[Collected data]

-- Opening Marker --

Lemma sorted_insert_last (x : string * value) (l : list (string * value)) :
  (∀ k, k ∈ dict_keys l → key_le k x.1) → sorted_insert x l = l ++ [x].
Proof.
  induction l as [| y l IH]; [done |]. intros H. cbn [sorted_insert].
  assert (Hy : sort_key_le (canon y.1) (canon x.1) = true).
  { apply H. unfold dict_keys. cbn. by left. }
  rewrite Hy, IH; [done |]. intros k Hk. apply H. unfold dict_keys in *.
  cbn. by right.
Qed.

(** sorting what is sorted changes nothing *)
Lemma sorted_of_sorted (l : list (string * value)) :
  key_sorted (dict_keys l) → sorted l = l.
Proof.
  unfold sorted.
  assert (H : ∀ acc, key_sorted (dict_keys (acc ++ l)) →
    foldl (λ acc x, sorted_insert x acc) acc l = acc ++ l).
  { induction l as [| x l IH]; intros acc Hs; cbn [foldl].
    - by rewrite app_nil_r.
    - assert (Hs' : key_sorted (dict_keys ((acc ++ [x]) ++ l)))
        by (by rewrite <- app_assoc).
      rewrite sorted_insert_last, (IH _ Hs'), <- app_assoc; [done |].
      intros k Hk. unfold dict_keys in Hs. rewrite fmap_app in Hs.
      apply key_sorted_app in Hs as (_ & _ & Hs). apply Hs; [done |].
      cbn. by left. }
  intros Hs. by apply (H []).
Qed.

Lemma dict_keys_dict_set_eq {V} (d : list (string * V)) (k : string) (v : V) :
  dict_keys (dict_set d k v)
  = if bool_decide (k ∈ dict_keys d) then dict_keys d else dict_keys d ++ [k].
Proof.
  unfold dict_keys. induction d as [| [k0 v0] d IH]; cbn [dict_set].
  - rewrite bool_decide_eq_false_2; [done |]. cbn. apply not_elem_of_nil.
  - destruct (String.eqb k0 k) eqn:E.
    + apply String.eqb_eq in E as ->. cbn.
      rewrite bool_decide_eq_true_2; [done | by left].
    + apply String.eqb_neq in E. cbn. rewrite IH.
      destruct (bool_decide (k ∈ d.*1)) eqn:Hin.
      * apply bool_decide_eq_true_1 in Hin.
        rewrite bool_decide_eq_true_2; [done | by right].
      * apply bool_decide_eq_false_1 in Hin.
        rewrite bool_decide_eq_false_2; [done |].
        rewrite not_elem_of_cons. split; [congruence | done].
Qed.

(** the keys of a dictionary made of pairs are distinct, and in the
    order of the pairs *)
Lemma dict_of_pairs_keys (l : list (string * value)) :
  NoDup (dict_keys (dict_of_pairs l))
  ∧ (key_sorted (dict_keys l) → key_sorted (dict_keys (dict_of_pairs l))).
Proof.
  unfold dict_of_pairs.
  assert (H : ∀ acc, NoDup (dict_keys acc) →
    NoDup (dict_keys (foldl (λ d kv, dict_set d kv.1 kv.2) acc l))
    ∧ (key_sorted (dict_keys acc ++ dict_keys l) →
       key_sorted (dict_keys (foldl (λ d kv, dict_set d kv.1 kv.2) acc l)))).
  { induction l as [| [k v] l IH]; intros acc Hnd; cbn [foldl].
    - split; [done |]. unfold dict_keys at 2. cbn. by rewrite app_nil_r.
    - cbn [fst snd].
      assert (Hnd' : NoDup (dict_keys (dict_set acc k v))).
      { rewrite dict_keys_dict_set_eq.
        destruct (bool_decide (k ∈ dict_keys acc)) eqn:Hin; [done |].
        apply bool_decide_eq_false_1 in Hin.
        apply NoDup_app. split; [done |]. split.
        - intros a Ha Hk. apply list_elem_of_singleton in Hk. by subst.
        - apply NoDup_singleton. }
      destruct (IH _ Hnd') as [H1 H2]. split; [done |]. intros Hs. apply H2.
      rewrite dict_keys_dict_set_eq.
      change (dict_keys ((k, v) :: l)) with (k :: dict_keys l) in Hs.
      destruct (bool_decide (k ∈ dict_keys acc)).
      + apply key_sorted_app in Hs as (Ha & [_ Hl] & Hal).
        apply key_sorted_app. split; [done |]. split; [done |].
        intros a b Ha' Hb. apply Hal; [done | by right].
      + by rewrite <- app_assoc. }
  destruct (H []) as [H1 H2]; [apply NoDup_nil_2 |]. split; [done |].
  intros Hs. by apply H2.
Qed.

(** the first loop of [_from_text] over records that are cells *)
Lemma load_loop (fname : string) (recs : list (string * value)) :
  ∀ (todo done : list (string * value)) (st : state) (gt : list nat),
    loading (_CompiledImporter fname recs) done st →
    graph_todos st = Some gt →
    (∀ rec, rec ∈ todo → dict_get recs rec.1 = Some rec.2
                         ∧ is_range rec.1 = false
                         ∧ is_bounded_range rec.1 = false) →
    NoDup (dict_keys (done ++ todo)) →
    ∃ st' gt',
      for_each (dict_keys todo) (λ a, _make_cells a ;; add_line_numbers a) st
      = (Ok tt, st')
      ∧ loading (_CompiledImporter fname recs) (done ++ todo) st'
      ∧ graph_todos st' = Some gt'
      ∧ (length gt' ≤ length todo + length gt)%nat.
Proof.
  induction todo as [| [k v] todo IH]; intros done st gt L Hgt Hrecs Hnd.
  - exists st, gt. rewrite app_nil_r. split; [done |]. split; [done |].
    split; [done | cbn; lia].
  - destruct (Hrecs (k, v)) as (Hk & Hr & Hb); [by left |].
    cbn [fst snd] in *.
    assert (Hfresh : k ∉ dict_keys done).
    { unfold dict_keys in *. rewrite fmap_app in Hnd.
      apply NoDup_app in Hnd as (_ & Hd & _). intros Hin.
      apply (Hd k Hin). cbn. by left. }
    destruct (load_step fname recs done k v st L Hk Hfresh Hr Hb)
      as (st1 & Hrun1 & L1 & Hgt1).
    destruct (Hgt1 gt Hgt) as (gt1 & Hgt1' & Hlen1).
    destruct (IH (done ++ [(k, v)]) st1 gt1 L1 Hgt1') as (st' & gt' & Hrun & L' & Hgt' & Hlen).
    { intros rec Hin. apply Hrecs. by right. }
    { by rewrite <- app_assoc. }
    exists st', gt'. split.
    { change (dict_keys ((k, v) :: todo)) with (k :: dict_keys todo).
      cbn [for_each]. unfold bind at 1. rewrite Hrun1. exact Hrun. }
    split; [by rewrite <- app_assoc in L' |]. split; [done |]. cbn. lia.
Qed.

(** a state that differs from a loaded one in the graph, the log records
    and the work queue is a loaded one *)
Lemma loading_same (imp : datasource) (recs : list (string * value))
      (st st' : state) (gt gt' : list nat) :
  loading imp recs st → graph_todos st = Some gt →
  excel st' = excel st → log st' = log st → range_todos st' = range_todos st →
  cell_map st' = cell_map st → heap st' = heap st →
  graph_todos st' = Some gt' → gt' ⊆ gt →
  loading imp recs st'.
Proof.
  intros [Hxl Hlog Hrt Hent (gt0 & Hgt0 & Hall)] Hgt E1 E2 E3 E4 E5 Hgt' Hsub.
  rewrite Hgt in Hgt0. injection Hgt0 as <-.
  split; [congruence | congruence | congruence | by rewrite E4, E5 |].
  exists gt'. split; [done |]. rewrite E5.
  apply Forall_forall. intros i Hi.
  by apply (proj1 (Forall_forall _ _) Hall), Hsub.
Qed.

(** connecting a cell whose precedents all have their nodes only adds
    edges *)
Lemma connect_known_precedents (dependant : nat) (ps : list string) :
  ∀ st, (∀ p, p ∈ ps → is_Some (dict_get (cell_map st) p)) →
    ∀ n, ∃ g,
      for_each ps (λ precedent_address,
        s <- get_state ;;
        (if dict_mem (cell_map s) precedent_address then ret tt
         else _gen_graph n (SeedAddr precedent_address) true) ;;
        precedent <- lookup_cell_map precedent_address ;;
        modify (λ s, set_dep_graph
                       (add_edge (dep_graph s) precedent dependant) s)) st
      = (Ok tt, set_dep_graph g st).
Proof.
  induction ps as [| p ps IH]; intros st Hps n.
  - exists (dep_graph st). by destruct st.
  - destruct (Hps p) as [id Hid]; [by left |].
    cbn [for_each]. unfold bind at 1. unfold bind at 1. rewrite get_state_run.
    assert (Hmem : dict_mem (cell_map st) p = true).
    { apply dict_mem_true. by rewrite Hid. }
    rewrite Hmem. unfold bind at 1. unfold ret at 1.
    bind_ok (lookup_cell_map_Some _ _ _ Hid). unfold modify at 1.
    destruct (IH (set_dep_graph (add_edge (dep_graph st) id dependant) st))
      with (n := n) as [g Hg].
    { intros q Hq. apply Hps. by right. }
    exists g. rewrite Hg. done.
Qed.

Lemma elem_of_removelast {A} (l : list A) (x : A) :
  x ∈ removelast l → x ∈ l.
Proof.
  induction l as [| y l IH]; [done |]. cbn.
  destruct l as [| z l]; [intros H; by apply elem_of_nil in H |].
  intros H. apply elem_of_cons in H as [-> | H]; [by left |].
  right. by apply IH.
Qed.

Lemma last_elem_of {A} (l : list A) (d : A) : List.last l d ∈ d :: l.
Proof.
  assert (H : ∀ l : list A, l ≠ [] → List.last l d ∈ l).
  { clear l. induction l as [| y l IH]; [done |]. intros _.
    destruct l as [| z l]; [by left |].
    right. by apply IH. }
  destruct l as [| y l]; [by left |]. right. by apply H.
Qed.

Lemma length_removelast {A} (l : list A) (d : A) :
  length (removelast (d :: l)) = length l.
Proof.
  revert d. induction l as [| y l IH]; intros d; [done |].
  cbn [removelast length] in *. by rewrite IH.
Qed.

(** [connect_dependants] on the cells of a loaded document whose formulas
    need addresses of the document only *)
Lemma connect_loaded (fname : string) (recs : list (string * value)) :
  (∀ rec, rec ∈ recs → round_trips (dict_keys recs) rec) →
  ∀ (n : nat) (st : state) (gt : list nat),
    loading (_CompiledImporter fname recs) recs st →
    graph_todos st = Some gt → (length gt < n)%nat →
    ∃ st', connect_dependants n st = (Ok tt, st')
           ∧ loading (_CompiledImporter fname recs) recs st'
           ∧ cell_map st' = cell_map st ∧ heap st' = heap st.
Proof.
  intros Hrt. induction n as [| n IH]; intros st gt L Hgt Hlen; [lia |].
  cbn [connect_dependants]. unfold bind at 1. rewrite get_state_run, Hgt.
  destruct gt as [| d0 l0]; [by exists st |].
  set (dependant := List.last l0 d0).
  unfold bind at 1. unfold modify at 1.
  set (st0 := set_graph_todos _ st).
  pose proof (ld_todos _ _ _ L) as (gt0 & Hgt0 & Hall).
  rewrite Hgt in Hgt0. injection Hgt0 as <-.
  destruct (proj1 (Forall_forall _ _) Hall dependant (last_elem_of _ _))
    as (rec & x & Hrec & Hx & Hload).
  assert (Hx0 : heap st0 !! dependant = Some x) by done.
  bind_ok (get_node_Some _ _ _ Hx0).
  assert (Hlog0 : log st0 = Some tt) by apply (ld_log _ _ _ L).
  bind_ok (log_call_Some DEBUG ("Handling " +:+ node_address x) [] _ Hlog0).
  set (st1 := set_logged _ st0).
  assert (Hps : ∀ p, p ∈ node_needed_addresses x →
                     is_Some (dict_get (cell_map st1) p)).
  { intros p Hp. destruct Hload as [i ->]. cbn in Hp.
    destruct (record_formula rec.2) as [f |] eqn:Hf;
      [| by apply elem_of_nil in Hp].
    destruct (Hrt rec Hrec) as (_ & _ & _ & Hform).
    destruct (Hform f Hf) as (_ & _ & Hneeded).
    specialize (Hneeded p Hp). rewrite <- (loading_keys _ _ _ L) in Hneeded.
    change (cell_map st1) with (cell_map st).
    destruct (dict_get (cell_map st) p) eqn:E; [done |].
    by apply dict_get_None_keys in E. }
  destruct (connect_known_precedents dependant _ st1 Hps n) as [g Hg].
  bind_ok Hg.
  set (st2 := set_dep_graph g st1).
  assert (L2 : loading (_CompiledImporter fname recs) recs st2).
  { apply (loading_same _ _ st st2 (d0 :: l0) (removelast (d0 :: l0)) L);
      try done.
    intros i Hi. by apply elem_of_removelast. }
  destruct (IH st2 (removelast (d0 :: l0)) L2) as (st' & Hrun & L' & Hm & Hh);
    [done | rewrite length_removelast; cbn in Hlen; lia |].
  exists st'. split; [exact Hrun |]. split; [exact L' |].
  split; [exact Hm | exact Hh].
Qed.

-- Closing Marker --

### WHAT YOU ARE ASKED TO DO
Tally up the lines holding the word "fname" in the data above, and answer with that figure only.

### PROBLEM SOLUTION
8